I like milter-ahead a lot. But in our particular deployment it is not a best fit for it assumes that all the useful information for deciding whether to accept or reject email resides not on the server that it runs on, but in the servers that it queries. This is not milter-ahead’s fault. Milters have no way of expanding aliases while checking the recipient address so the programmer has to use tricks like parsing the output of sendmail -bv user@address thus running a second sendmail process for the same delivery. The alternative would be to hack milter-ahead to check with the alias database the existence of recipient addresses, but doing so the way sendmail reads the alias database is overly complex. One could also write an external daemon to monitor the alias database and inject entries in the (Berkeley DB) database maintained by milter-ahead, but that database is locked exclusively. And yes, exceptions could be entered in the access database, but that would mean maintaining two files for a single (and not so frequent) change in the alias files.
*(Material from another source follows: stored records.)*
(** C7.  For the kept regions, each with its bounding box (bx, by, bw, bh),
    the corners that construct_bags visits are exactly the points of the
    grids of step P // 2 with x in [bx, bx + bw) and y in [by, by + bh),
    region after region, y outside and x inside: the result of construct_bags
    is that of the loop body run over these corners, and the recorded
    patches are the accepted ones among them.  (A patch size of at least 2
    makes the step positive; below 2 ^ 62 the coordinates stay in the int64
    range of NumPy.)  The bounding box (100, 100, 300, 300) with P = 100
    gives x, y in {100, 150, 200, 250, 300, 350}. *)
Theorem C7_candidate_grid :
  (forall (cv : OpenCV) (wsi_obj : option slide) (wsi_rgb : ndarray pixel)
          (contours : list contour) (mask : ndarray pixel)
          (level mag_factor P : Z) (sect : string) (ws hs dx dy : Z),
      section_delta wsi_obj level sect = Ok (ws, hs, dx, dy) ->
      Forall (fun c => exists box, cv2_boundingRect (np_squeeze c) = Ok box)
             (kept_regions contours) ->
      0 < P `div` 2 -> P < 2 ^ 62 ->
      exists grids : list (list Z * list Z),
        Forall2 (fun box_ XY =>
                   exists box, cv2_boundingRect (np_squeeze box_) = Ok box
                               /\ grid_of P box XY.1 XY.2)
                (kept_regions contours) grids
        /\ regions_corners P (kept_regions contours)
           = Ok (concat ((fun XY : list Z * list Z => corners XY.1 XY.2)
                           <$> grids))
        /\ (forall X Y x y, (x, y) ∈ corners X Y <-> x ∈ X /\ y ∈ Y)
        /\ construct_bags wsi_obj wsi_rgb contours mask level mag_factor P sect
           = foldM (fun acc c =>
                      sample_window wsi_rgb mask P dx dy acc c.2 c.1)
                   bags_empty
                   (concat ((fun XY : list Z * list Z => corners XY.1 XY.2)
                              <$> grids))
        /\ (forall b,
              construct_bags wsi_obj wsi_rgb contours mask level mag_factor P
                             sect = Ok b ->
              patches_coords_local b
              = List.filter (accepts wsi_rgb mask P)
                  (concat ((fun XY : list Z * list Z => corners XY.1 XY.2)
                             <$> grids))))
  /\ grid_of 100 (100, 100, 300, 300)
             [100; 150; 200; 250; 300; 350] [100; 150; 200; 250; 300; 350]
  /\ @regions_corners ex_cv 100 (@kept_regions ex_cv [ex_square 100 100 300])
     = Ok (corners [100; 150; 200; 250; 300; 350] [100; 150; 200; 250; 300; 350]).
Proof.
  split; [|split; [|reflexivity]].
  - intros cv wsi_obj wsi_rgb contours mask level mag_factor P sect ws hs dx dy
           Hd Hboxes Hstep _.
    destruct (regions_corners_grid P (kept_regions contours) Hboxes Hstep)
      as (grids & Hgrids & Hcs).
    exists grids. split; [done|]. split; [done|].
    split; [intros; apply elem_of_corners|]. split.
    + by eapply construct_bags_corners.
    + intros b Hb. apply construct_bags_Ok in Hb
        as (W & Ht & col & row & cs & _ & _ & _ & Hcs' & _ & ->).
      rewrite Hcs in Hcs'. by injection Hcs' as <-.
  - destruct (np_arange_pos 100 (100 + 300) (100 `div` 2) ltac:(done))
      as (X & HX & HndX & HinX).
    assert (X = [100; 150; 200; 250; 300; 350]) as ->.
    { vm_compute in HX. by injection HX as <-. }
    unfold grid_of. by repeat (split; [done|]).
Qed.
(** A multi-point, an empty multi-point and an empty polygon, added to
    the store at the references 7, 8 and 9; a geometry that has lost its
    factory at 10. *)
Definition multi_point : GeometryObj :=
  Stub.geometry MultiPoint None (Stub.Vertices [(1, 1); (2, 2)]).
Definition empty_multi_point : GeometryObj :=
  Stub.geometry MultiPoint None (Stub.Vertices []).
Definition empty_polygon : GeometryObj :=
  Stub.geometry Polygon None (Stub.Vertices []).
Definition orphan : GeometryObj :=
  {| class_of := Point; factory := None; SRID := None; envelope := None;
     shape := Some (Stub.Vertices [(3, 3)]) |}.

Definition store : State := {|
  geometries := geometries Stub.store
                ++ [ multi_point; empty_multi_point; empty_polygon; orphan ];
  factories := factories Stub.store;
  journal := []
|}.

End StubRest.

(** ** Vocabulary of the further statements *)

Section FurtherVocabulary.
Context {D : Domain}.

(** A computation that hands back the store it was given, however it
    completes. *)
Definition leaves_store {A} (m : M A) : Prop :=
  ∀ s, (m s).2 = s.

(** The store with one more call to an external algorithm noted. *)
Definition noted (s : State) (e : Event) : State :=
  {| geometries := geometries s;
     factories := factories s;
     journal := e :: journal s |}.

(** [cmp] finds the two elements equal in [s] and does nothing else. *)
Definition equal_at {X} (cmp : X → X → M Z) (s : State) (x y : X) : Prop :=
  cmp x y s = (Normal 0, s).

End FurtherVocabulary.

(** * Properties *)

Section Runs.
Context {D : Domain} {C : Collaborators}.
Implicit Types (s : State) (a b o : GeometryObj) (this other g : ref).

(** ** How the primitives and the capabilities run *)

Lemma run_bind {A B} (m : M A) (k : A → M B) s :
  bind m k s = match m s with
               | (Normal x, s') => k x s'
               | (Abrupt e, s') => (Abrupt e, s')
               end.
Proof. reflexivity. Qed.

Lemma run_deref s g o :
  geometries s !! g = Some o → deref g s = (Normal o, s).
Proof. intros Hg. unfold deref. now rewrite Hg. Qed.

Lemma run_virtual {A} (base : M A) (override : GeometryObj → M A) s this o :
  geometries s !! this = Some o →
  Geometry.virtual this base override s =
    match class_of o with
    | BaseGeometry => base s
    | _ => override o s
    end.
Proof.
  intros Hthis. unfold Geometry.virtual.
  rewrite run_bind, (run_deref _ _ _ Hthis).
  now destruct (class_of o).
Qed.

Lemma run_isEmpty s this o :
  geometries s !! this = Some o →
  Geometry.isEmpty this s = (Normal (object_isEmpty o), s).
Proof.
  intros Hthis. unfold Geometry.isEmpty, object_isEmpty.
  rewrite (run_virtual _ _ _ _ _ Hthis). now destruct (class_of o).
Qed.

Lemma run_computeEnvelopeInternal s this o :
  geometries s !! this = Some o →
  Geometry.computeEnvelopeInternal this s = (Normal (computed_envelope o), s).
Proof.
  intros Hthis. unfold Geometry.computeEnvelopeInternal, computed_envelope.
  rewrite (run_virtual _ _ _ _ _ Hthis). now destruct (class_of o).
Qed.

Lemma run_getFactory s this o :
  geometries s !! this = Some o →
  Geometry.getFactory this s = (Normal (factory o), s).
Proof.
  intros Hthis. unfold Geometry.getFactory.
  now rewrite run_bind, (run_deref _ _ _ Hthis).
Qed.

(** ** The prototype after the file has run *)

Lemma union_is_the_unary_function : Geometry.method_of "union" = Some 1221%N.
Proof. reflexivity. Qed.

Lemma compareTo_is_the_comparator_function :
  Geometry.method_of "compareTo" = Some 1364%N.
Proof. reflexivity. Qed.

Lemma relate_is_the_matrix_function : Geometry.method_of "relate" = Some 883%N.
Proof. reflexivity. Qed.

Lemma no_heckNotGeometryCollection :
  Geometry.method_of "heckNotGeometryCollection" = None.
Proof. reflexivity. Qed.

Lemma run_union this other :
  Geometry.union this other = Geometry.union_1221 this.
Proof. reflexivity. Qed.

Lemma run_compareTo this other comp :
  Geometry.compareTo this other comp = Geometry.compareTo_1364 this other comp.
Proof. reflexivity. Qed.

(** ** getEnvelopeInternal and the predicates built on it *)

Lemma run_getEnvelopeInternal s this o :
  geometries s !! this = Some o →
  Geometry.getEnvelopeInternal this s =
    (Abrupt (ReferenceError "envelope"), with_cache_filled this o s).
Proof.
  intros Hthis. unfold Geometry.getEnvelopeInternal, with_cache_filled.
  rewrite run_bind, (run_deref _ _ _ Hthis).
  destruct (envelope o) as [e|]; [reflexivity|].
  rewrite !run_bind, (run_computeEnvelopeInternal _ _ _ Hthis).
  unfold update. now rewrite Hthis.
Qed.

Lemma journal_with_cache_filled this o s :
  journal (with_cache_filled this o s) = journal s.
Proof. unfold with_cache_filled. now destruct (envelope o). Qed.
(** X11.  A call of [generate_cookies] reads the clock at most once,
    before signing, calls the signing primitive at most once, and does
    nothing else outside the process; the clock is read on the canned path
    only, and a run that ends before the signing call ends in an
    exception. *)
Theorem generate_cookies_log_shape :
  forall (self : Signer.t) (clk : Clock) (R : pystr) (P : pyval) (S : Z),
    (exists e,
        Signer.generate_cookies self clk R P S = ([], Raise e))
    \/ (exists e,
          Signer.generate_cookies self clk R P S = ([EvNow], Raise e)
          /\ truthy P = false)
    \/ (exists policy r,
          Signer.generate_cookies self clk R P S
          = ([EvSign policy pss_sha384 SHA384], r)
          /\ truthy P = true)
    \/ (exists policy r,
          Signer.generate_cookies self clk R P S
          = ([EvNow; EvSign policy pss_sha384 SHA384], r)
          /\ truthy P = false).
Proof.
  intros self clk R P S. rewrite generate_cookies_phases.
  destruct (chosen_policy clk R P S) as [l [policy|e]] eqn:Hc.
  - destruct (chosen_policy_canonical _ _ _ _ _ _ Hc) as [d Hd].
    unfold bind. cbn [fst snd].
    rewrite encode_cookies_ascii by (rewrite Hd; apply to_json_ascii).
    cbn [fst snd].
    destruct (truthy P) eqn:HP.
    + rewrite chosen_policy_custom in Hc by assumption.
      inversion Hc; subst l. right. right. left.
      eexists. eexists. split; reflexivity.
    + destruct R as [|c R].
      * rewrite chosen_policy_missing in Hc by assumption. discriminate.
      * rewrite chosen_policy_canned in Hc by (assumption || discriminate).
        inversion Hc; subst l. right. right. right.
        eexists. eexists. split; reflexivity.
  - unfold bind. cbn [fst snd].
    destruct (truthy P) eqn:HP.
    + rewrite chosen_policy_custom in Hc by assumption.
      inversion Hc; subst l. left. now exists e.
    + destruct R as [|c R].
      * rewrite chosen_policy_missing in Hc by assumption.
        inversion Hc; subst l. left. eexists. reflexivity.
      * rewrite chosen_policy_canned in Hc by (assumption || discriminate).
        inversion Hc; subst l. right. left. exists e. now split.
Qed.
As I’ve blogged before, one of the reasons that I like MIMEDefang is that it gives the Postmaster a full programming language to filter stuff. By simply using md_check_against_smtp_server() a poor man’s non-caching version of milter-ahead is possible. Adding support to read the alias database (be it the text file or the hash table) is also trivial.
But what about the case of busy mail systems? You do not want to hammer your mail servers all the time with queries for which the answer is going to be constant for long periods of time. You need a caching mechanism. At first I thought of implementing such a mechanism the way milter-ahead does: By using a Berkeley DB database and some expiration mechanism, either from within MIMEDefang (retrieve the key and if it should have been expired by now delete it, otherwise proceed as expected) or by an external “garbage collecting” daemon. But such an interface with a clean way to enter keys and values already exists and performs well: memcached. So by using Cache::Memcached within the mimedefang-filter mimicking basic milter-ahead behavior (with caching) was done.
But what about the local aliases in the mail server? After all this was all the fuss that prompted the switch anyway. I wrote a Perl script that opened the alias database using the BerkeleyDB package. Two details need caution here:
- The first one is ignoring the invalid @:@ entry in the alias database. You do not see it in the alias text file, but you will see it when you run praliases. Sendmail uses this entry in order to know whether the database is up-to-date or not. See the bat book for a longer discussion of this.
- The second detail is that since the alias database is written by a C program, all strings are NULL terminated. This is not the case with strings that are used as keys and values with Perl and the BerkeleyDB package. However the Perl BerkeleyDB package provides for filters to deal with this case. You need something like:
$db->filter_fetch_key( sub { s/\0$// } );
And then there’s the issue of making such a script a daemon. One can go the traditional way, use a daemonizer on steroids or simply use Proc::Daemon::Init and be done with it.
memcached comes handy to storing key-value pairs in many system administration tasks and I think I’m going to use it a lot more in mail filtering stuff.